(** Modelled from the spec: [del self.member] empties the slot, so that the
    member reads as its default again, and notifies the member's observer
    with a change of type ['delete']. *)
Definition del_data : M unit :=
  update (set_data ∅) ;; _schedule_refresh (mkChange "delete" "data").

(** Modelled from the spec: [del] on the members that have no observer. *)
Definition del_tagged : M unit := update (set_tagged ∅).

Definition del_update_task : M unit := update (set_update_task None).

Definition del_items : M unit := update (set_items []).

(** ** Running the monad *)

Definition outcome {A} (r : Result A * Sys) : Result A := r.1.

Definition final {A} (r : Result A * Sys) : Sys := r.2.

Ltac unfold_py :=
  unfold outcome, final, bind, ret, raise, read, ask, update, effect in *.

(** The dictionary [_rebuild_tags] stores when it succeeds. *)
Definition fill_tags (tgs : list string) (star : string) (items : list ItemId)
  : gmap string TagValue :=
  let tagged1 : gmap string TagValue :=
    if tuple_true tgs
    then foldl (λ d p, <[p.1 := One p.2]> d) ∅ (zip tgs items)
    else ∅ in
  if str_true star
  then <[star := Star (drop (length tgs) items)]> tagged1
  else tagged1.

(** The arity check of [_rebuild_tags], as a decision over the lengths. *)
Definition unpack_error (tgs : list string) (star : string)
    (items : list ItemId) : option Exn :=
  if tuple_true tgs && (length items <? length tgs)%nat
  then Some (ValueError (need_more (length items)))
  else if tuple_true tgs && negb (str_true star)
          && (length tgs <? length items)%nat
  then Some (ValueError too_many)
  else None.

Definition blank_world : World := mkWorld ∅ [] 0 [].

Definition blank_node : Node := mkNode None [] [] "" ∅ ∅ None [] None false.

(** A node whose star tag reuses the name of its only fixed tag. *)
Definition clash_node : Node :=
  set_items [7] (set_startag "a" (set_tags ["a"] blank_node)).

Definition overflow_node : Node :=
  set_items [10; 11; 12] (set_startag "rest" (set_tags ["a"] blank_node)).

(** ** Reading the trace *)

Definition destroyed_in (tr : list Event) : list ItemId :=
  omap (λ e, match e with EvDestroyItem i => Some i | _ => None end) tr.

Definition inserted_in (tr : list Event) : list (ParentId * list ItemId) :=
  omap (λ e, match e with EvInsertChildren p l => Some (p, l) | _ => None end) tr.

Definition scheduled_in (tr : list Event) : list TaskId :=
  omap (λ e, match e with EvSchedule t => Some t | _ => None end) tr.

Definition invoked_in (tr : list Event) : list unit :=
  omap (λ e, match e with EvInvoke => Some tt | _ => None end) tr.

(** The handle and the scheduler agree: the queue holds the task of the
    handle and nothing else. *)
Definition pending_ok (s : Sys) : Prop :=
  queue s.2 = match _update_task s.1 with Some t => [t] | None => [] end.

(** What [_schedule_refresh] does on a change of type ['update']. *)
Definition request (s : Sys) : Sys :=
  match _update_task s.1 with
  | None =>
      let t := next_task s.2 in
      (set_update_task (Some t) s.1,
       log (EvSchedule t) (set_next_task (S t) (set_queue (queue s.2 ++ [t]) s.2)))
  | Some _ => s
  end.

Definition store (d : Dep) (n : Node) : Node :=
  match d with
  | NewBase b => set_base b n
  | NewArgs a => set_args a n
  | NewData d => set_data d n
  end.

Definition touch (s : Sys) (d : Dep) : Sys := request (store d s.1, s.2).

(** The node members that no dependency write and no request touches. *)
Definition same_face (n n' : Node) : Prop :=
  tags n' = tags n ∧ startag n' = startag n ∧ tagged n' = tagged n
  ∧ _items n' = _items n ∧ parent n' = parent n
  ∧ is_destroyed n' = is_destroyed n.

(** The items the loop destroys, in order, given the set of those already
    destroyed. *)
Fixpoint doomed (gone : gset ItemId) (olds : list ItemId) : list ItemId :=
  match olds with
  | [] => []
  | o :: rest =>
      if bool_decide (o ∈ gone) then doomed gone rest
      else o :: doomed (gone ∪ {[o]}) rest
  end.

(** The outcome of the template call of [_refresh], as a function of the
    node. *)
Definition instantiate (n : Node) : Exn + list ItemId :=
  match base n with
  | None => inr []
  | Some tpl =>
      match tpl (args n) with
      | inl e => inl e
      | inr inter => inter (data n)
      end
  end.

(** The state in which the loop over the old items starts. *)
Definition entered (s : Sys) : Sys :=
  (set_update_task None s.1,
   match base s.1 with Some _ => log EvInvoke s.2 | None => s.2 end).

(** The new items reach the parent through one call, made only when there
    are any and only when there is a parent. *)
Definition insertion (n : Node) (new : list ItemId)
  : list (ParentId * list ItemId) :=
  match new, parent n with
  | _ :: _, Some p => [(p, new)]
  | _, _ => []
  end.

════

Within the material above, transcribe exactly the lines that run from the line holding "Definition unpack_error (tgs" through the line holding "Definition overflow_node : Node".

- _RESULT FOR THIS EXERCISE_
Definition unpack_error (tgs : list string) (star : string)
    (items : list ItemId) : option Exn :=
  if tuple_true tgs && (length items <? length tgs)%nat
  then Some (ValueError (need_more (length items)))
  else if tuple_true tgs && negb (str_true star)
          && (length tgs <? length items)%nat
  then Some (ValueError too_many)
  else None.

Definition blank_world : World := mkWorld ∅ [] 0 [].

Definition blank_node : Node := mkNode None [] [] "" ∅ ∅ None [] None false.

(** A node whose star tag reuses the name of its only fixed tag. *)
Definition clash_node : Node :=
  set_items [7] (set_startag "a" (set_tags ["a"] blank_node)).

Definition overflow_node : Node :=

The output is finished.